(** Reading inverts printing, to any depth the reader accepts. *)
Lemma parse_value_print (j : json) (fuel depth : nat) :
  valid_text j = true -> (String.length (print j) < fuel)%nat -> (height j <= depth)%nat ->
  reads (parse_value fuel depth) j.
Proof.
  revert fuel depth. induction j as [|b|z|s|l Hl|ms Hms] using json_nested_ind;
    intros [|fuel] depth Hv Hf Hd rest Hr; try (cbn in Hf; lia).
  - cbn [parse_value print]. literal.
  - destruct b; cbn [parse_value print]; literal.
  - cbn [print value parse_value].
    assert (HasPrefix (String.append (FormatInt z) rest) "{" = false /\
      HasPrefix (String.append (FormatInt z) rest) "[" = false /\
      HasPrefix (String.append (FormatInt z) rest) dquote = false /\
      HasPrefix (String.append (FormatInt z) rest) "true" = false /\
      HasPrefix (String.append (FormatInt z) rest) "false" = false /\
      HasPrefix (String.append (FormatInt z) rest) "null" = false) as (-> & -> & -> & -> & -> & ->).
    { destruct (Z_lt_le_dec z 0) as [Hz|Hz].
      - rewrite FormatInt_neg, str_app_cons by done. unfold dquote. split_and!; by apply HasPrefix_other.
      - destruct (FormatInt_nonneg z Hz) as (c & ds & -> & Hdig & _). rewrite str_app_cons.
        cbn in Hdig. apply andb_true_iff in Hdig as [Hc _]. unfold is_digit, in_range in Hc. bool_prop.
        unfold dquote. split_and!; apply HasPrefix_other, Ascii.eqb_neq; intros <-;
          vm_compute in H, H0; congruence. }
    rewrite skip_FormatInt, text_between_app by done. done.
  - cbn [print value valid_text] in *. unfold quote. rewrite !str_app_assoc.
    change (String.append dquote ?s) with (String (chr 34) s). cbn [parse_value]. other_heads.
    assert (forall t, HasPrefix (String (chr 34) t) dquote = true) as -> by (by intros t; apply HasPrefix_head).
    change (sdrop 1 (String (chr 34) ?s)) with s.
    rewrite parse_string_quote by done. done.
  - assert (1 <= depth)%nat as Hd1 by (cbn in Hd; lia). cbn [value].
    change (print (TArr l)) with (String "[" (String.append (Join (map print l) ",") "]")) in *.
    cbn [String.length] in Hf. rewrite str_length_app in Hf. rewrite str_app_cons, str_app_assoc, str_app_cons, str_app_nil_l.
    cbn [parse_value]. other_heads. rewrite HasPrefix_head, Ascii.eqb_refl, bool_decide_false by lia.
    change (sdrop 1 (String "[" ?s)) with s. destruct (decide (l = [])) as [->|Hne].
    { cbn [map Join]. rewrite str_app_nil_l. by delimiter "]"%char. }
    destruct (Join_head (map print l) (String "]" rest)) as (c & t & Heq & Hc);
      [by destruct l|apply print_heads|].
    rewrite Heq, (skip_space_value c t Hc), HasPrefix_other by by apply starts_value_close.
    destruct (elements_shorter l fuel) as [Hn Hlens]; [cbn in Hf; lia|].
    rewrite <- Heq, parse_elements_print; [done| |done|done].
    cbn in Hd, Hv. destruct depth as [|depth]; [lia|]. cbn [pred].
    pose proof (foldr_max_le height l depth ltac:(lia)) as Hh. apply Is_true_true, forallb_True in Hv.
    rewrite Forall_forall in *. intros j Hj. apply Hl; [done| |by apply Hlens|by apply Hh].
    apply Is_true_true. by apply Hv.
  - assert (1 <= depth)%nat as Hd1 by (cbn in Hd; lia). cbn [value]. rewrite print_obj in *.
    cbn [String.length] in Hf. rewrite str_length_app in Hf.
    rewrite str_app_cons, str_app_assoc, str_app_cons, str_app_nil_l.
    cbn [parse_value]. rewrite HasPrefix_head, Ascii.eqb_refl, bool_decide_false by lia.
    change (sdrop 1 (String "{" ?s)) with s. destruct (decide (ms = [])) as [->|Hne].
    { cbn [map Join]. rewrite str_app_nil_l. by delimiter "}"%char. }
    destruct (Join_head (map print_member ms) (String "}" rest)) as (c & t & Heq & Hc);
      [by destruct ms|apply member_heads|].
    rewrite Heq, (skip_space_value c t Hc), HasPrefix_other by by apply starts_value_close.
    destruct (members_shorter ms fuel) as [Hn Hlens]; [cbn in Hf; lia|].
    rewrite <- Heq, parse_members_print; [done| |done|done].
    cbn in Hd, Hv. destruct depth as [|depth]; [lia|]. cbn [pred].
    pose proof (foldr_max_le (fun m => height m.2) ms depth ltac:(lia)) as Hh. apply Is_true_true, forallb_True in Hv.
    rewrite Forall_forall in *. intros m Hm. specialize (Hv m Hm). apply Is_true_true, andb_true_iff in Hv as [Hk Hv].
    split; [done|]. apply Hms; [done|done|by apply Hlens|by apply Hh].
Qed.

-- Task prompt --
In the listing above, the line with "cbn [parse_value]. other_heads. rewrite" and every line after it must be set down word for word, and no other line.

-- Written response --
    cbn [parse_value]. other_heads. rewrite HasPrefix_head, Ascii.eqb_refl, bool_decide_false by lia.
    change (sdrop 1 (String "[" ?s)) with s. destruct (decide (l = [])) as [->|Hne].
    { cbn [map Join]. rewrite str_app_nil_l. by delimiter "]"%char. }
    destruct (Join_head (map print l) (String "]" rest)) as (c & t & Heq & Hc);
      [by destruct l|apply print_heads|].
    rewrite Heq, (skip_space_value c t Hc), HasPrefix_other by by apply starts_value_close.
    destruct (elements_shorter l fuel) as [Hn Hlens]; [cbn in Hf; lia|].
    rewrite <- Heq, parse_elements_print; [done| |done|done].
    cbn in Hd, Hv. destruct depth as [|depth]; [lia|]. cbn [pred].
    pose proof (foldr_max_le height l depth ltac:(lia)) as Hh. apply Is_true_true, forallb_True in Hv.
    rewrite Forall_forall in *. intros j Hj. apply Hl; [done| |by apply Hlens|by apply Hh].
    apply Is_true_true. by apply Hv.
  - assert (1 <= depth)%nat as Hd1 by (cbn in Hd; lia). cbn [value]. rewrite print_obj in *.
    cbn [String.length] in Hf. rewrite str_length_app in Hf.
    rewrite str_app_cons, str_app_assoc, str_app_cons, str_app_nil_l.
    cbn [parse_value]. rewrite HasPrefix_head, Ascii.eqb_refl, bool_decide_false by lia.
    change (sdrop 1 (String "{" ?s)) with s. destruct (decide (ms = [])) as [->|Hne].
    { cbn [map Join]. rewrite str_app_nil_l. by delimiter "}"%char. }
    destruct (Join_head (map print_member ms) (String "}" rest)) as (c & t & Heq & Hc);
      [by destruct ms|apply member_heads|].
    rewrite Heq, (skip_space_value c t Hc), HasPrefix_other by by apply starts_value_close.
    destruct (members_shorter ms fuel) as [Hn Hlens]; [cbn in Hf; lia|].
    rewrite <- Heq, parse_members_print; [done| |done|done].
    cbn in Hd, Hv. destruct depth as [|depth]; [lia|]. cbn [pred].
    pose proof (foldr_max_le (fun m => height m.2) ms depth ltac:(lia)) as Hh. apply Is_true_true, forallb_True in Hv.
    rewrite Forall_forall in *. intros m Hm. specialize (Hv m Hm). apply Is_true_true, andb_true_iff in Hv as [Hk Hv].
    split; [done|]. apply Hms; [done|done|by apply Hlens|by apply Hh].
Qed.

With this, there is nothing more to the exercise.